** Opening THE RECORDS block **
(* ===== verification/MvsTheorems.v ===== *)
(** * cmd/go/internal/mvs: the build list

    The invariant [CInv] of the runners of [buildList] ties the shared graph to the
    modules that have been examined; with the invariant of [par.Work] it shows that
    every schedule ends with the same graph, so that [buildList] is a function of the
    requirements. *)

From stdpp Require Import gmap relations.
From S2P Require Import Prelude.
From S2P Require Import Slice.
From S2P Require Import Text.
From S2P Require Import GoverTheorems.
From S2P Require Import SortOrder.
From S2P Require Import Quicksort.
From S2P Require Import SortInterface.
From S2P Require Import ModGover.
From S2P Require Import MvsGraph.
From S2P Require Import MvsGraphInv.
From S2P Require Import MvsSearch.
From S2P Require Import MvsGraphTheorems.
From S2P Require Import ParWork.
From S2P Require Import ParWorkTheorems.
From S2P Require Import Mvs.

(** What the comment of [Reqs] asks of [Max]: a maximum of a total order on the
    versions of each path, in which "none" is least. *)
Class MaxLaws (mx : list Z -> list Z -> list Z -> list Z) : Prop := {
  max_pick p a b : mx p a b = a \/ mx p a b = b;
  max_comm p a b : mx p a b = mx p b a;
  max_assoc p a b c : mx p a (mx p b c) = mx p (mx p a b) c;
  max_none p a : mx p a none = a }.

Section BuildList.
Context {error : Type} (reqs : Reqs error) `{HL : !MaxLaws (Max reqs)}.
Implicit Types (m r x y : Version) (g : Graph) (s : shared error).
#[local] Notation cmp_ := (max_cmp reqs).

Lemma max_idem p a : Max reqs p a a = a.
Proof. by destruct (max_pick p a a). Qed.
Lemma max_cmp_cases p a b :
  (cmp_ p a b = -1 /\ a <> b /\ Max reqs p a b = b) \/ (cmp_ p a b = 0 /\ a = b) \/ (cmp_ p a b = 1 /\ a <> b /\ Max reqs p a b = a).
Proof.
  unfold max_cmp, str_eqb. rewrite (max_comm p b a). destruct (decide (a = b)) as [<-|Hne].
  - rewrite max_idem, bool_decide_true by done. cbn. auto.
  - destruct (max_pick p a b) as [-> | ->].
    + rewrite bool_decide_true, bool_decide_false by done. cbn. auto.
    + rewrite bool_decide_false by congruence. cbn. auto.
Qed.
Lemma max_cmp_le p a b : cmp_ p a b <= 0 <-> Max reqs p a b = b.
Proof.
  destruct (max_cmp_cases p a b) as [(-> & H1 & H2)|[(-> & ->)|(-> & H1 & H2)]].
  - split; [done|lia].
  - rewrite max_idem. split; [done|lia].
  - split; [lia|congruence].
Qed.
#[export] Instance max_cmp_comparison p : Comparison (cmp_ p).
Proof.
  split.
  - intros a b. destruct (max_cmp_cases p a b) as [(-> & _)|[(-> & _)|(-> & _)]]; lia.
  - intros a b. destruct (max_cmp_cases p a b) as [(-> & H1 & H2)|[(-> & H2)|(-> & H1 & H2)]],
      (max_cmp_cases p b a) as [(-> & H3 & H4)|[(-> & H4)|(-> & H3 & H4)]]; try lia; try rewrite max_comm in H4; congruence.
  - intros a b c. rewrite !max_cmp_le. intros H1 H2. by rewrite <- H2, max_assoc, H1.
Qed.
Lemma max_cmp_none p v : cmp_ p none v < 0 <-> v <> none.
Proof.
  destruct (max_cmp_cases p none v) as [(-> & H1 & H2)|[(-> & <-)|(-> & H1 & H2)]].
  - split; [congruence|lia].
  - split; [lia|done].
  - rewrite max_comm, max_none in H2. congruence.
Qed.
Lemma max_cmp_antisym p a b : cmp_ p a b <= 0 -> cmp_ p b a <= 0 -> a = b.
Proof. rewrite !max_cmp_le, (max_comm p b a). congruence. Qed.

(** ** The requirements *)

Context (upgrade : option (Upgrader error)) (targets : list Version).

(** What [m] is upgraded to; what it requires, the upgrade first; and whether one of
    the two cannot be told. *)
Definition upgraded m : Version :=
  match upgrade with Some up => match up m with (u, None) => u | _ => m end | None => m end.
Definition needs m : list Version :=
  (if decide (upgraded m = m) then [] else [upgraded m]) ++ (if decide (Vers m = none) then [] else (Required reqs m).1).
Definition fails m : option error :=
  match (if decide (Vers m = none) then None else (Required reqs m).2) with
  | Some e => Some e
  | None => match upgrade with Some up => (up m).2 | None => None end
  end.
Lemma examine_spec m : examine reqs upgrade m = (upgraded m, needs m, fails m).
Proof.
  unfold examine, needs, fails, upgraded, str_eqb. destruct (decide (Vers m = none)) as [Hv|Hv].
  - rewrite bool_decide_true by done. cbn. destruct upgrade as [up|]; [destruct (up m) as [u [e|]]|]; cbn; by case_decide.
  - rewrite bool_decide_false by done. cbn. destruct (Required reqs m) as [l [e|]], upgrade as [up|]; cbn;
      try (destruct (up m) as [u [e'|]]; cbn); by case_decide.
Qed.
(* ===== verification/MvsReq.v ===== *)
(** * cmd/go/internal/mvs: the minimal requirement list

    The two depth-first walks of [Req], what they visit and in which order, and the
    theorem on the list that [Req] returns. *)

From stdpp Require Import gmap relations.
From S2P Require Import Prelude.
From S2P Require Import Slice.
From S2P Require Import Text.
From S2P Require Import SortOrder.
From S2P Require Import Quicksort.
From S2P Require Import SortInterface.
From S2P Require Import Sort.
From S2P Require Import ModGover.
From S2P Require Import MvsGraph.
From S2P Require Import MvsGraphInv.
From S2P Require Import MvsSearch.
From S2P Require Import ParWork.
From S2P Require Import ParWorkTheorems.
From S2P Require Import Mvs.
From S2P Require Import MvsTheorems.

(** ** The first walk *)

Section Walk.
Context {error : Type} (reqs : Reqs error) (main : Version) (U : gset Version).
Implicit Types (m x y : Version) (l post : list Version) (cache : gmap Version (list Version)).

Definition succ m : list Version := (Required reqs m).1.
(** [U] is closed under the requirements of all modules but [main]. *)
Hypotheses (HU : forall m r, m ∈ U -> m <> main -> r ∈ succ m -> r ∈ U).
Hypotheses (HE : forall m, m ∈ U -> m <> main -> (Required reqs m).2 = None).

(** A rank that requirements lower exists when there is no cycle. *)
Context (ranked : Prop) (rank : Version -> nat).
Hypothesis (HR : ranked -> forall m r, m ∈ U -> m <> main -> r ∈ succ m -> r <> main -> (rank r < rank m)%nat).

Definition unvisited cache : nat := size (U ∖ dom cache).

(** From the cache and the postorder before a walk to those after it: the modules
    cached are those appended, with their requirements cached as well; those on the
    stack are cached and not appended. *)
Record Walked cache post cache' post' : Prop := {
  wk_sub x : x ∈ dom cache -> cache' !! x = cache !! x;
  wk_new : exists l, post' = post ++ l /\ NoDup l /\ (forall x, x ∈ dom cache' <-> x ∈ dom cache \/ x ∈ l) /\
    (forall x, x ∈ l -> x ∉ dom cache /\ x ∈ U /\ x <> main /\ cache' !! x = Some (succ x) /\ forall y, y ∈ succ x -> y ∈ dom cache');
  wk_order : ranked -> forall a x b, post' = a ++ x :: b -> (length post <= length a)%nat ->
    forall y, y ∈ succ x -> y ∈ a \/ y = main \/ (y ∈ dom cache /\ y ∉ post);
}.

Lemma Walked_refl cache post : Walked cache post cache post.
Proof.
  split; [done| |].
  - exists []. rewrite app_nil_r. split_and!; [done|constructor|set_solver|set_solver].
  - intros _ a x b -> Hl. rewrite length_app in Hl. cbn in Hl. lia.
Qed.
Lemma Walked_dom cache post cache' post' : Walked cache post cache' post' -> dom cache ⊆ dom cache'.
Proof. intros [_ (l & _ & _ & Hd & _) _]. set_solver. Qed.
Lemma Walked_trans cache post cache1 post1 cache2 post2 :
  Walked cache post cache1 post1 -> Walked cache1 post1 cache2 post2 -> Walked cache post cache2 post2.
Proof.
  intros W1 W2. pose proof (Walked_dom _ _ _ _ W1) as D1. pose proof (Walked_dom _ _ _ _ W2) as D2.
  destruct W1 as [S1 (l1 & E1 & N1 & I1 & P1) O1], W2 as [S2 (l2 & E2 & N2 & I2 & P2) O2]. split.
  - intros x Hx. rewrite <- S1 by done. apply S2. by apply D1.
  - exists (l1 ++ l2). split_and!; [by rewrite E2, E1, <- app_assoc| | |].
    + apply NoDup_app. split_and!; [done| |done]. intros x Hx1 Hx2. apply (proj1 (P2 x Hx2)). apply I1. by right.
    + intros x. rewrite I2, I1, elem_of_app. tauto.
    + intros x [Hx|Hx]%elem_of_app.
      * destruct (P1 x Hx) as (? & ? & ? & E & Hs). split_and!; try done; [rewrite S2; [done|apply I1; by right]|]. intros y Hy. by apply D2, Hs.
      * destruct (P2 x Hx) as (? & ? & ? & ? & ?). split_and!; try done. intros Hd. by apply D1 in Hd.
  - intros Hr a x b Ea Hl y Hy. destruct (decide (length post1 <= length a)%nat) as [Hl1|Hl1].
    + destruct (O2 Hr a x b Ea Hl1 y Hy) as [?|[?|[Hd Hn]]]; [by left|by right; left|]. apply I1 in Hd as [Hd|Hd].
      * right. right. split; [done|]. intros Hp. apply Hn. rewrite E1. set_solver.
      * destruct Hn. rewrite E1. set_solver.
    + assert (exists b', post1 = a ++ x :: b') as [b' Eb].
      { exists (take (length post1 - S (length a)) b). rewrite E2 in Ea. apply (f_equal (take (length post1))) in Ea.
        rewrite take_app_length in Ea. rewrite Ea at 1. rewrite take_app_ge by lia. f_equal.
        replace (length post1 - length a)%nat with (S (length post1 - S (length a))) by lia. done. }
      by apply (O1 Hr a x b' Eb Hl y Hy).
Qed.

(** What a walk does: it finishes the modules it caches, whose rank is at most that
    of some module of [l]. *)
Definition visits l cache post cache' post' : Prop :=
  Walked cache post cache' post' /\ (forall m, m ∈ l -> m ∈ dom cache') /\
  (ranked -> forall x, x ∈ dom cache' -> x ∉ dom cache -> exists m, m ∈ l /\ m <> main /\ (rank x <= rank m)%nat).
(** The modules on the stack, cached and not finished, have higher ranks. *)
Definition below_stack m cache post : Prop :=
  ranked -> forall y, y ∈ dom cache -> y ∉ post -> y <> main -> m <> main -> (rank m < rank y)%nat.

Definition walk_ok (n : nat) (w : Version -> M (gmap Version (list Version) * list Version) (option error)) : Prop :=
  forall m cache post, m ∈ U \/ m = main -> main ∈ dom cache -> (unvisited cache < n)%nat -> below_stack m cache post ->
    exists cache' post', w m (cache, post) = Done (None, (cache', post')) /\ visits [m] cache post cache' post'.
** Closing THE RECORDS block **
** Opening THE RECORDS block **
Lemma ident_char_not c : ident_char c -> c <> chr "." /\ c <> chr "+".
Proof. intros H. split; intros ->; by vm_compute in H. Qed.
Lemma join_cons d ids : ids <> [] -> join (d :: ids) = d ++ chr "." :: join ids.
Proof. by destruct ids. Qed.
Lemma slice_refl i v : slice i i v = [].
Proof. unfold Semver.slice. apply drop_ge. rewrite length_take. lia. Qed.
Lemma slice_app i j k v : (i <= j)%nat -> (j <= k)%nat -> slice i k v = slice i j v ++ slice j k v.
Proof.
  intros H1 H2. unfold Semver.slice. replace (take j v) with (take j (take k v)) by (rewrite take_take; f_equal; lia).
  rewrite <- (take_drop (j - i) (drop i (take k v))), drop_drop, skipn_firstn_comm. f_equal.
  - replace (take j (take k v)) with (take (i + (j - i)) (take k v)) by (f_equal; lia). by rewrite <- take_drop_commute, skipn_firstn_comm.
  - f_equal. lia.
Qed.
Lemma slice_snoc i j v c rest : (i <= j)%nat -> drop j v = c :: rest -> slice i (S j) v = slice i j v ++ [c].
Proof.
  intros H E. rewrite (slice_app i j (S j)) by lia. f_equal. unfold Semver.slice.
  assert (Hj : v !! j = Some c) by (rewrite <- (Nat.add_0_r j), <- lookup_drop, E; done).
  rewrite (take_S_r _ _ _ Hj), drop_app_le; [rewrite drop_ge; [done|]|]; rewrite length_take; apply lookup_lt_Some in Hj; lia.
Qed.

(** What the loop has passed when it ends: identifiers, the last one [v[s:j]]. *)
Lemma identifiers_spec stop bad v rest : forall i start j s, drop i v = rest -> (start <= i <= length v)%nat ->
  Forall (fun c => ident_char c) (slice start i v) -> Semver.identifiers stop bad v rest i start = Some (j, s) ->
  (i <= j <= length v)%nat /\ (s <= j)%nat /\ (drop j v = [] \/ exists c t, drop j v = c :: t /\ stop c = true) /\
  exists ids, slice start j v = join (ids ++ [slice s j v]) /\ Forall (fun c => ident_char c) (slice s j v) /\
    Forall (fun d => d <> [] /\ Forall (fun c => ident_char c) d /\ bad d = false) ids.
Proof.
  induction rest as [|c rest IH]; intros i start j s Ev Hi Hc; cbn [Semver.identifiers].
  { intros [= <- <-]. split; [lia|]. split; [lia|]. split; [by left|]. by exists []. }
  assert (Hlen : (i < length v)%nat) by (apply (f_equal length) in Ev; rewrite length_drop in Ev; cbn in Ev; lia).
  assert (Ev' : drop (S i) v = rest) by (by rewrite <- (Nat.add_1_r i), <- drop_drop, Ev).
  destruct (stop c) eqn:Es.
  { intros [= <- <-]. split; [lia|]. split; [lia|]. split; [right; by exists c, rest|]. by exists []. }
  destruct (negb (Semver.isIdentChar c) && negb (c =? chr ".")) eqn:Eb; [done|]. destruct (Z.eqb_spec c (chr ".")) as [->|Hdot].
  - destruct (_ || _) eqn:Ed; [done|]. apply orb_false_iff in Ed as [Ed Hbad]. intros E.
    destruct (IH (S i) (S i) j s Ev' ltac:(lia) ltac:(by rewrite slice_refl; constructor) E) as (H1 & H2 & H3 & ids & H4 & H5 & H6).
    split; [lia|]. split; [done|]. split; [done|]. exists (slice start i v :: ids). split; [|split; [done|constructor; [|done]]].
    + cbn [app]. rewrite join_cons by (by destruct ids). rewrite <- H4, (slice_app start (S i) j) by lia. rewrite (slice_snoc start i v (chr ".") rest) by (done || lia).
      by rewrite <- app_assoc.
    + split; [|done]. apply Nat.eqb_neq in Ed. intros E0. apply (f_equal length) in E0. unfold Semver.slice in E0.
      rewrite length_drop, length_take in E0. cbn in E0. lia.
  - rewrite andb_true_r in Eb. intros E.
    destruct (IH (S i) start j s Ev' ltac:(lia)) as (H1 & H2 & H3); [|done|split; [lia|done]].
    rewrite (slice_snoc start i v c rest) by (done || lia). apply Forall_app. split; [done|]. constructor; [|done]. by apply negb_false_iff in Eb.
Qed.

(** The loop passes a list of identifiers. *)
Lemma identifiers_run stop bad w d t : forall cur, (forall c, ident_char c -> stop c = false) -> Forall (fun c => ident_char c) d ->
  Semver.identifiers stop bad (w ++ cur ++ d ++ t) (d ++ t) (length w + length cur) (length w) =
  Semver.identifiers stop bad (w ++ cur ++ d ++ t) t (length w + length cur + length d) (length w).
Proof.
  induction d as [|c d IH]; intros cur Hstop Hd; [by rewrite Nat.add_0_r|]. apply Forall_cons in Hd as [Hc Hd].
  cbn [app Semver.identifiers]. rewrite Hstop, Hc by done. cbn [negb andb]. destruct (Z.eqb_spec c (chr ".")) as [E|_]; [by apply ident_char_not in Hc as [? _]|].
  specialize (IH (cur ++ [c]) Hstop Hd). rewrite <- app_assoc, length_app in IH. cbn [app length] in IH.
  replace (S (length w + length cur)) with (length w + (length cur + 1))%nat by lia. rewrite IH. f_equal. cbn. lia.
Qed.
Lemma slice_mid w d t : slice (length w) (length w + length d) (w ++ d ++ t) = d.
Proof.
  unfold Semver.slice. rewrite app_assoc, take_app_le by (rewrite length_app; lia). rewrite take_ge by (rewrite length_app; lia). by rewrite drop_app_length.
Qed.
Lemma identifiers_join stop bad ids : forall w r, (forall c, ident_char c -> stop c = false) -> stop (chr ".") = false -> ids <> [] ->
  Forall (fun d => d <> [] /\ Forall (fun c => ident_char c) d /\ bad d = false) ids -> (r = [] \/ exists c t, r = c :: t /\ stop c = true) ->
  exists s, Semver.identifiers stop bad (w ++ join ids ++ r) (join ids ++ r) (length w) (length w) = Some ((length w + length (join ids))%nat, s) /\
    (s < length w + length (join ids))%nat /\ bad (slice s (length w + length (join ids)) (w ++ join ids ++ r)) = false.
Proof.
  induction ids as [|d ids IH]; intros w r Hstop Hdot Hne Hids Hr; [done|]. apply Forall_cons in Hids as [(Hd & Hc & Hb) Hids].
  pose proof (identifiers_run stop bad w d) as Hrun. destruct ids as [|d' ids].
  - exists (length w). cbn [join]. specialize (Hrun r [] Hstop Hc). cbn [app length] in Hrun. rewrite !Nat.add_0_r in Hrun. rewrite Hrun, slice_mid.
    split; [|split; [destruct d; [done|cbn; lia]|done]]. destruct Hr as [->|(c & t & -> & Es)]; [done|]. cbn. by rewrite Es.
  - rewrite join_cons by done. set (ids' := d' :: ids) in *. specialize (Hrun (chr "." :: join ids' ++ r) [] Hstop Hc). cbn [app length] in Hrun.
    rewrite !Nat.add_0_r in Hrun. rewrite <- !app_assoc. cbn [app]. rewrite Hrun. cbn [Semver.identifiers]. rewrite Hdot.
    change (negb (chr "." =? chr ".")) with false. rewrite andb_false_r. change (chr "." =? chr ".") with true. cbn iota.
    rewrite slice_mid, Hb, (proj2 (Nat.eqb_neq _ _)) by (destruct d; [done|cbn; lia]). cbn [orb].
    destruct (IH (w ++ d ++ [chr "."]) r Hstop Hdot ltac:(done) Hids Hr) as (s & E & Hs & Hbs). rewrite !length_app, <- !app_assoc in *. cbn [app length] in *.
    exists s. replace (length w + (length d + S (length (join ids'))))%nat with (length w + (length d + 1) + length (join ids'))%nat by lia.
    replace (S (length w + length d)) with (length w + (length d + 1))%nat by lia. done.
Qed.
** Closing THE RECORDS block **
** Opening THE RECORDS block **
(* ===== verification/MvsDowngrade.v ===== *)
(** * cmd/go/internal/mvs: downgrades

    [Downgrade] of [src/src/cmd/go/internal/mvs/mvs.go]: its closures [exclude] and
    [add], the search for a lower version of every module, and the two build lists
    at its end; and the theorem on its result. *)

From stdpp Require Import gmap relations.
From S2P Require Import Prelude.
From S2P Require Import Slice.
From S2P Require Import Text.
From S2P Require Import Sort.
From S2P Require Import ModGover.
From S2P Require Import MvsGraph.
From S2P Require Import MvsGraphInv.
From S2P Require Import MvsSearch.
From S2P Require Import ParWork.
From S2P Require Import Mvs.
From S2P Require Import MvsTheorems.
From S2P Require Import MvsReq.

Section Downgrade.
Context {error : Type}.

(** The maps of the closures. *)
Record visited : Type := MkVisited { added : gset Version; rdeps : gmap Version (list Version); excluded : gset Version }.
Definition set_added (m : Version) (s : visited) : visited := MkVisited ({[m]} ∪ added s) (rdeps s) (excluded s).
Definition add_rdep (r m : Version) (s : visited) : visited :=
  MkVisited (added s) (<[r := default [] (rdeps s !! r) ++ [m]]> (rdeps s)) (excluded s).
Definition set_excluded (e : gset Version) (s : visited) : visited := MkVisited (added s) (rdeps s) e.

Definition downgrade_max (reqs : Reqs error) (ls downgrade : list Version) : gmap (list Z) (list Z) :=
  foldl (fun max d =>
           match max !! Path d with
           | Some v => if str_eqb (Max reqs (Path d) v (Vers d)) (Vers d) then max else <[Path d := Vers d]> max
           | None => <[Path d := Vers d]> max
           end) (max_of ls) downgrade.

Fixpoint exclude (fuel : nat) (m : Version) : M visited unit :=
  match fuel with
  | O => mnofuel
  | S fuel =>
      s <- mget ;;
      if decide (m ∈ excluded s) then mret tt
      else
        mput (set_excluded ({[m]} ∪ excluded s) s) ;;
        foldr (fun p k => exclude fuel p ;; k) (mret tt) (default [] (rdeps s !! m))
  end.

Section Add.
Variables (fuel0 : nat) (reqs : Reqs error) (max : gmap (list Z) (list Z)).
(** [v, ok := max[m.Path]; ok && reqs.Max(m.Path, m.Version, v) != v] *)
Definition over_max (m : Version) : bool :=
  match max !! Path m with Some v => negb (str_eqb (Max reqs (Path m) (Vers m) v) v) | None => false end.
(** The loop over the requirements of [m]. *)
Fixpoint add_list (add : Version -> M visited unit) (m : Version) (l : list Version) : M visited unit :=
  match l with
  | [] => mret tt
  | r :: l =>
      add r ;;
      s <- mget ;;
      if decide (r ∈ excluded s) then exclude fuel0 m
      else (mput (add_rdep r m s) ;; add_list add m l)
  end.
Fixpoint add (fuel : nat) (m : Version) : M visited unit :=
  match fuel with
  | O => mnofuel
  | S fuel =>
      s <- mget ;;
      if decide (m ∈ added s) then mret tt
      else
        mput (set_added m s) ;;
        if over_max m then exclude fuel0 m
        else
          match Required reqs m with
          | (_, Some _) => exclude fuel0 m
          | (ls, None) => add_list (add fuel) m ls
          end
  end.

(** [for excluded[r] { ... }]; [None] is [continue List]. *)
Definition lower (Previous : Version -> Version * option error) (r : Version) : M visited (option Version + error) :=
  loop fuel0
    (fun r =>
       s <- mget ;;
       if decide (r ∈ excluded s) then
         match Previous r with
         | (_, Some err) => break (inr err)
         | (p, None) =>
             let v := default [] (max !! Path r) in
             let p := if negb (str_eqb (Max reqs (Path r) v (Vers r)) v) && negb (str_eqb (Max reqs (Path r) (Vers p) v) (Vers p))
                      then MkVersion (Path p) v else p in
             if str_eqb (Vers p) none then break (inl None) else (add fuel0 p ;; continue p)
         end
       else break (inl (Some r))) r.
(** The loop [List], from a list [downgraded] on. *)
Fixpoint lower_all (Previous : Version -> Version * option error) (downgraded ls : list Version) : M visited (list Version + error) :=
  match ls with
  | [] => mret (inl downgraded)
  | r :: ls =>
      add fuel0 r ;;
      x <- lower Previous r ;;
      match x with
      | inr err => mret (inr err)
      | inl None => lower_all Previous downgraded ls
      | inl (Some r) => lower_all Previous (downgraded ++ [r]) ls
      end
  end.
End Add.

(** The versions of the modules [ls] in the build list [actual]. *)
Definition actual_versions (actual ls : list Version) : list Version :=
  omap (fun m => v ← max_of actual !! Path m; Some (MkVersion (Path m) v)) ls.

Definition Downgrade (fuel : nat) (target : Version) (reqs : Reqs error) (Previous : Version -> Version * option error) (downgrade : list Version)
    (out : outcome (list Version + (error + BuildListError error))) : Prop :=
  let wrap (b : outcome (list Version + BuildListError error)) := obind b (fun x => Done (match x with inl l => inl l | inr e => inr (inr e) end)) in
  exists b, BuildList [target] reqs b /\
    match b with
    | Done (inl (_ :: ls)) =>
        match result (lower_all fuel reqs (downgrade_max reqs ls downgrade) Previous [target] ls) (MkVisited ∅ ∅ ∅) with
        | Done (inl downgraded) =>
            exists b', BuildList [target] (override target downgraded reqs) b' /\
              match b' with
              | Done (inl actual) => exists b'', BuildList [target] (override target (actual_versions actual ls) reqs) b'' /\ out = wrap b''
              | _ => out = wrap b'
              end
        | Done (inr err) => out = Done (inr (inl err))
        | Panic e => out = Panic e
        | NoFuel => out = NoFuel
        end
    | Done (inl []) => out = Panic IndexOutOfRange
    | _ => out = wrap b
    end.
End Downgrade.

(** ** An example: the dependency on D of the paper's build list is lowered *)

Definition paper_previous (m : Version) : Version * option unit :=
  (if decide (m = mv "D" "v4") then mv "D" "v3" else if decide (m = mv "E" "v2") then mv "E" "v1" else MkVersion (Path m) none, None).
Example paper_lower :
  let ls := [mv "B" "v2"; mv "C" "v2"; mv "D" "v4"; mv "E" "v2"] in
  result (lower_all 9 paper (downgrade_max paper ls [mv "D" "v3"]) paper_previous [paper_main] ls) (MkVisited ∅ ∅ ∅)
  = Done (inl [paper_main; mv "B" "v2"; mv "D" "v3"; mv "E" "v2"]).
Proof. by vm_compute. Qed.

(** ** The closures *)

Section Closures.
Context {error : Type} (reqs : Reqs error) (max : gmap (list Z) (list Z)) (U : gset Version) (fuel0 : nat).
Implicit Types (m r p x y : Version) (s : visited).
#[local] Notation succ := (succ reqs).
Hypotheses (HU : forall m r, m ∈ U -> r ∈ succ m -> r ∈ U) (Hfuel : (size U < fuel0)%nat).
** Closing THE RECORDS block **
**DIRECTIONS FOR THIS TASK**. All lines of the entries containing the string "default" must be shown in full.

**ANSWER BOX**.
  MkVisited (added s) (<[r := default [] (rdeps s !! r) ++ [m]]> (rdeps s)) (excluded s).
        foldr (fun p k => exclude fuel p ;; k) (mret tt) (default [] (rdeps s !! m))
             let v := default [] (max !! Path r) in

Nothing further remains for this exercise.